(To do) Of all the lines below, return only those starting with the line holding "Lemma departure_tells entities" and going on through the line holding "- exists (fun", exactly as written.

[Opening Material supplied section]

(* ===== verification/Chat.v ===== *)
(** * The chat demo (demo_chat/src)

    An application on top of the stack: the server keeps a table of user names
    and replicates it to its clients over the ordered channel.  [main.rs],
    [server.rs], [client.rs] and the handlers of [ui.rs] are defined; what egui
    draws is not, its widgets only say which handler runs.  bincode is a
    parameter, the class [Bincode] with its laws. *)

From Stdlib Require Import Strings.String.
From stdpp Require Import pretty.
From S2P Require Import Prelude Octets Packet Connection Server Apps.
From S2P Require Import Netcode ReplayProtection Token NetPacket NetClient NetServer Transport Errors Visualizer.

(** ** Messages (main.rs) *)

Definition PROTOCOL_ID : Z := 27.

(** [Username::to_netcode_user_data]. *)
Definition username_to_user_data (name : Bytes) : out Bytes :=
  let user_data := vec_repeat (byte_of 0) NETCODE_USER_DATA_BYTES in
  if NETCODE_USER_DATA_BYTES - 8 <? len name then Panic
  else
    let! user_data := vec_set user_data 0 (byte_of (len name mod 256)) in
    copy_range user_data 1 (len name + 1) name.

(** [Username::from_user_data]. *)
Definition username_from_user_data (user_data : Bytes) : out Bytes :=
  let! b := vec_get user_data 0 in
  let n := Z.min (byte_val b) (NETCODE_USER_DATA_BYTES - 1) in
  let! data := sub_slice user_data 1 (n + 1) in
  Ret (default (bytes_of_string "unknown") (from_utf8 data)).

Record Message := mkMessage { msg_client_id : Z; msg_text : Bytes }.

Inductive ClientMessages :=
  | Text (text : Bytes).

Inductive ServerMessages :=
  | SmClientConnected (client_id : Z) (username : Bytes)
  | SmClientDisconnected (client_id : Z)
  | SmClientMessage (message : Message)
  | SmInitClient (usernames : gmap Z Bytes).

(** [bincode::options().serialize] and [deserialize] at the two types. *)
Class Bincode := {
  serialize_client : ClientMessages -> option Bytes;
  deserialize_client : Bytes -> option ClientMessages;
  serialize_server : ServerMessages -> option Bytes;
  deserialize_server : Bytes -> option ServerMessages;
}.

(** What is written reads back. *)
Class BincodeLaws (bin : Bincode) : Prop := {
  client_round_trip m b : serialize_client m = Some b -> deserialize_client b = Some m;
  server_round_trip m b : serialize_server m = Some b -> deserialize_server b = Some m;
}.

(** [DefaultChannel::ReliableOrdered]. *)
Definition CHAT : Z := default_channel_id DefaultReliableOrdered.

(** ** The server (server.rs) *)

Definition SYSTEM_MESSAGE_CLIENT_ID : Z := 0.
Definition HOST_CLIENT_ID : Z := 1.

Record ChatServer := mkChatServer {
  cs_server : RenetServer;
  cs_transport : NetcodeServerTransport;
  cs_usernames : gmap Z Bytes;
  cs_messages : list Message;
  cs_visualizer : RenetServerVisualizer;
}.

Definition cs_set_server (self : ChatServer) (x : RenetServer) : ChatServer :=
  mkChatServer x (cs_transport self) (cs_usernames self) (cs_messages self) (cs_visualizer self).
Definition cs_set_usernames (self : ChatServer) (x : gmap Z Bytes) : ChatServer :=
  mkChatServer (cs_server self) (cs_transport self) x (cs_messages self) (cs_visualizer self).
Definition cs_set_messages (self : ChatServer) (x : list Message) : ChatServer :=
  mkChatServer (cs_server self) (cs_transport self) (cs_usernames self) x (cs_visualizer self).
Definition cs_set_visualizer (self : ChatServer) (x : RenetServerVisualizer) : ChatServer :=
  mkChatServer (cs_server self) (cs_transport self) (cs_usernames self) (cs_messages self) x.

Section server.
Context {oct : Octets} {aead : Aead} {bin : Bincode}.

(** The socket, its address, the time and the random key are what the system gives. *)
Definition chat_server_new (challenge_key : Bytes) (current_time : Z) (local_addr : SocketAddr) (socket : Socket)
    (host_username : Bytes) : out ChatServer :=
  let server_config := mkServerConfig current_time 64 PROTOCOL_ID [local_addr] ServerUnsecure in
  let! r := ts_new challenge_key server_config socket in
  let! transport := match r with Ok transport => Ret transport | Err _ => Panic end in
  Ret (mkChatServer (server_new default_config) transport {[HOST_CLIENT_ID := host_username]} [] server_visualizer_default).

(** [self.server.broadcast_message(ReliableOrdered, serialize(m).unwrap())]. *)
Definition chat_broadcast (self : ChatServer) (m : ServerMessages) : out ChatServer :=
  let! message := unwrap (serialize_server m) in
  let! server := broadcast_message (cs_server self) CHAT message in
  Ret (cs_set_server self server).

Definition chat_receive_message (self : ChatServer) (client_id : Z) (text : Bytes) : out ChatServer :=
  let message := mkMessage client_id text in
  let self := cs_set_messages self (cs_messages self ++ [message]) in
  chat_broadcast self (SmClientMessage message).
(** What a message of the server does; [client_id] is the client's own. *)
Definition arena_apply (client_id : Z) (m : ArenaMessage) (self : ArenaClient) : ArenaClient :=
  match m with
  | PlayerCreate entity id translation =>
      let (commands, client_entity) := spawn (al_commands self) (mkView translation (client_id =? id)) in
      mkArenaClient (al_client self) (<[id := mkPlayerInfo client_entity entity]> (al_lobby self))
        (<[entity := client_entity]> (al_mapping self)) commands
  | PlayerRemove id =>
      match al_lobby self !! id with
      | Some (mkPlayerInfo client_entity server_entity) =>
          mkArenaClient (al_client self) (delete id (al_lobby self)) (delete server_entity (al_mapping self))
            (push_command (al_commands self) (Despawn client_entity))
      | None => self
      end
  | SpawnProjectile entity translation =>
      let (commands, projectile_entity) := spawn (al_commands self) (mkView translation false) in
      mkArenaClient (al_client self) (al_lobby self) (<[entity := projectile_entity]> (al_mapping self)) commands
  | DespawnProjectile entity =>
      match al_mapping self !! entity with
      | Some client_entity =>
          mkArenaClient (al_client self) (al_lobby self) (delete entity (al_mapping self))
            (push_command (al_commands self) (Despawn client_entity))
      | None => self
      end
  end.

Definition arena_message (client_id : Z) (message : Bytes) (self : ArenaClient) : out ArenaClient :=
  let! server_message := unwrap (deserialize message) in
  Ret (arena_apply client_id server_message self).

(** The loop over the indices of [entities]; an index beyond [translations] panics. *)
Definition arena_positions (message : Bytes) (self : ArenaClient) : out ArenaClient :=
  let! networked := unwrap (deserialize message) in
  fold_out (fun self i =>
    let! entity := vec_get (nw_entities networked) i in
    match al_mapping self !! entity with
    | Some entity =>
        let! translation := vec_get (nw_translations networked) i in
        Ret (mkArenaClient (al_client self) (al_lobby self) (al_mapping self)
               (push_command (al_commands self) (Insert entity (vc_set_translation translation))))
    | None => Ret self
    end) self (Z.of_nat <$> seq 0 (length (nw_entities networked))).

(** [client_sync_players]. *)
Definition arena_sync_players (client_id : Z) (self : ArenaClient) : out ArenaClient :=
  let! self := while_let (arena_next MESSAGES) (arena_message client_id) (S (backlog (al_client self) MESSAGES)) self in
  while_let (arena_next NETWORKED) arena_positions (S (backlog (al_client self) NETWORKED)) self.

(** [update_visulizer_system]: the visualizer, and whether it is shown. *)
Definition arena_visualizer_system (client : RenetClient) (f1_just_pressed : bool) (visualizer : RenetClientVisualizer)
    (show_visualizer : bool) : out (RenetClientVisualizer * bool) :=
  let! info := network_info client in
  let! visualizer := client_add_network_info 200 visualizer info in
  Ret (visualizer, if f1_just_pressed then negb show_visualizer else show_visualizer).

End client.

(** ** Start *)

Section start.
Context {oct : Octets} {aead : Aead}.

(** [add_netcode_network] of the server. *)
Definition arena_netcode_server (challenge_key : Bytes) (current_time : Z) (socket : Socket) (public_addr : SocketAddr)
    : out (RenetServer * NetcodeServerTransport) :=
  let server := server_new arena_config in
  let server_config := mkServerConfig current_time 64 ARENA_PROTOCOL_ID [public_addr] ServerUnsecure in
  let! r := ts_new challenge_key server_config socket in
  match r with
  | Ok transport => Ret (server, transport)
  | Err _ => Panic
  end.

(** [add_netcode_network] of the client, with [CurrentClientId]. *)
Definition arena_netcode_client (rnd : TokenRandom) (current_time : Z) (socket : Socket) (server_addr : SocketAddr)
    : out (RenetClient * NetcodeClientTransport * Z) :=
  let! client := client_new arena_config in
  let client_id := as_millis current_time mod 2 ^ 64 in
  let! r := tc_new rnd current_time (ClientUnsecure ARENA_PROTOCOL_ID client_id server_addr None) socket in
  match r with
  | Ok transport => Ret (client, transport, client_id)
  | Err _ => Panic
  end.

End start.
Lemma departure_tells entities self cid reason self' :
  arena_event fastrand entities self (ClientDisconnected cid reason) = Ret self' -> tells self self' /\ (world_ok entities self -> world_ok entities self').
Proof using bevy_laws message_laws.
  intros H. cbn [arena_event] in H. cbn [as_lobby as_set_visualizer] in H.
  set (self1 := match as_lobby self !! cid with Some _ => _ | None => _ end) in *.
  destruct (arena_broadcast _ _) as [s2|] eqn:E2; cbn [out_bind] in H; [|done]. injection H as <-.
  assert (as_lobby self1 = delete cid (as_lobby self) /\ as_server self1 = as_server self) as [El Es].
  { unfold self1. destruct (as_lobby self !! cid) eqn:El; [done|]. split; [|done]. cbn. by rewrite delete_id. }
  rewrite Es in E2. apply broadcast_says in E2 as (l2 & Hc2 & Hl2 & _). split.
  - exists (fun _ => l2). split; [done|]. intros id. exists [PlayerRemove cid]. split; [done|]. cbn [as_lobby as_set_server foldl see]. by rewrite El.
  - intros Hok. unfold self1. destruct (as_lobby self !! cid) as [e|] eqn:E; [|exact Hok]. by eapply (world_leave entities self).
Qed.

Lemma arrivals_welcome entities ids : forall self self',
  fold_out (arena_event fastrand entities) self (ClientConnected <$> ids) = Ret self' -> NoDup ids -> (forall id, id ∈ ids -> as_lobby self !! id = None) ->
  welcomes entities (fun id => id ∈ ids) self self' /\ (world_ok entities self -> world_ok entities self').
Proof using alloc_laws bevy_laws message_laws.
  induction ids as [|i ids IH]; intros self self' H Hd Hn; cbn [fmap list_fmap fold_out] in H.
  - injection H as <-. split; [|done]. destruct (welcomes_refl entities self) as (p & Hc & Hw). exists p. split; [done|]. intros id.
    destruct (Hw id) as (ms & ? & ? & ? & _). exists ms. split_and!; try done. by intros ?%elem_of_nil.
  - apply NoDup_cons in Hd as [Hi Hd]. destruct (arena_event _ _ _ _) as [self1|] eqn:E; cbn [out_bind] in H; [|done].
    apply arrival_welcomes in E as (W1 & K1 & e & El); [|apply Hn; by left].
    apply IH in H as [W2 K2]; [|done|intros id Hid; rewrite El, lookup_insert_ne; [apply Hn; by right|congruence]]. split; [|auto].
    destruct (welcomes_trans _ _ _ _ _ _ W1 W2) as (p & Hc & Hw). exists p. split; [done|]. intros id. destruct (Hw id) as (ms & ? & ? & ? & Hj). exists ms.
    split_and!; try done. intros Hin. apply Hj. apply elem_of_cons in Hin as [->|?]; auto.
Qed.
Definition reliable_max_memory : out unit :=
  let recv := rr_new 99 true in
  let send := sr_new 0 (from_millis 100) 101 in
  let message := vec_repeat (byte_of 5) 100 in
  let! send := send_ok send message in
  let! (send, sequence, available_bytes, packets) := sr_get_packets_to_send send 0 U64_MAX 0 in
  let! recv :=
    fold_out (fun recv packet =>
      match packet with
      | SmallReliable 0 0 messages =>
          fold_out (fun recv m =>
            let! (recv, r) := rr_process_message recv m.2 m.1 in
            let! e := unwrap_err r in
            let! _ := assert_eq e ReliableChannelMaxMemoryReached in
            Ret recv) recv messages
      | _ => Panic
      end) recv packets in
  let! (send, r) := sr_send_message send message in
  let! send_err := unwrap_err r in
  assert_eq send_err ReliableChannelMaxMemoryReached.

Definition reliable_available_bytes : out unit :=
  let send := sr_new 0 (from_millis 100) U64_MAX in
  let message := vec_repeat (byte_of 0) 100 in
  let! send := send_ok send message in
  let! send := send_ok send message in
  let! (send, sequence, _, packets) := sr_get_packets_to_send send 0 50 0 in
  let! _ := assert_eq (len packets) 0 in
  let! (send, sequence, _, packets) := sr_get_packets_to_send send sequence 100 0 in
  let! _ := assert_eq (len packets) 1 in
  let! (send, sequence, _, packets) := sr_get_packets_to_send send sequence 100 0 in
  let! _ := assert_eq (len packets) 1 in
  let! (send, sequence, _, packets) := sr_get_packets_to_send send sequence U64_MAX 0 in
  assert_eq (len packets) 0.

Definition reliable_small_packet_max_size : out unit :=
  let send := sr_new 0 (from_millis 100) U64_MAX in
  let message := bytes_of [0; 1; 2; 3] in
  let! send := repeat_out 300 (fun send => send_ok send message) send in
  let! (send, sequence, _, packets) := sr_get_packets_to_send send 0 U64_MAX 0 in
  let! _ := assert_eq (len packets) 2 in
  fold_out (fun _ packet =>
    let! r := to_bytes packet (with_slice 1400) in
    let! (n, _) := unwrap_ok r in
    assert (n <? 1300)) tt packets.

[Closing Material supplied section]

(Result of the exercise)
Lemma departure_tells entities self cid reason self' :
  arena_event fastrand entities self (ClientDisconnected cid reason) = Ret self' -> tells self self' /\ (world_ok entities self -> world_ok entities self').
Proof using bevy_laws message_laws.
  intros H. cbn [arena_event] in H. cbn [as_lobby as_set_visualizer] in H.
  set (self1 := match as_lobby self !! cid with Some _ => _ | None => _ end) in *.
  destruct (arena_broadcast _ _) as [s2|] eqn:E2; cbn [out_bind] in H; [|done]. injection H as <-.
  assert (as_lobby self1 = delete cid (as_lobby self) /\ as_server self1 = as_server self) as [El Es].
  { unfold self1. destruct (as_lobby self !! cid) eqn:El; [done|]. split; [|done]. cbn. by rewrite delete_id. }
  rewrite Es in E2. apply broadcast_says in E2 as (l2 & Hc2 & Hl2 & _). split.
  - exists (fun _ => l2). split; [done|]. intros id. exists [PlayerRemove cid]. split; [done|]. cbn [as_lobby as_set_server foldl see]. by rewrite El.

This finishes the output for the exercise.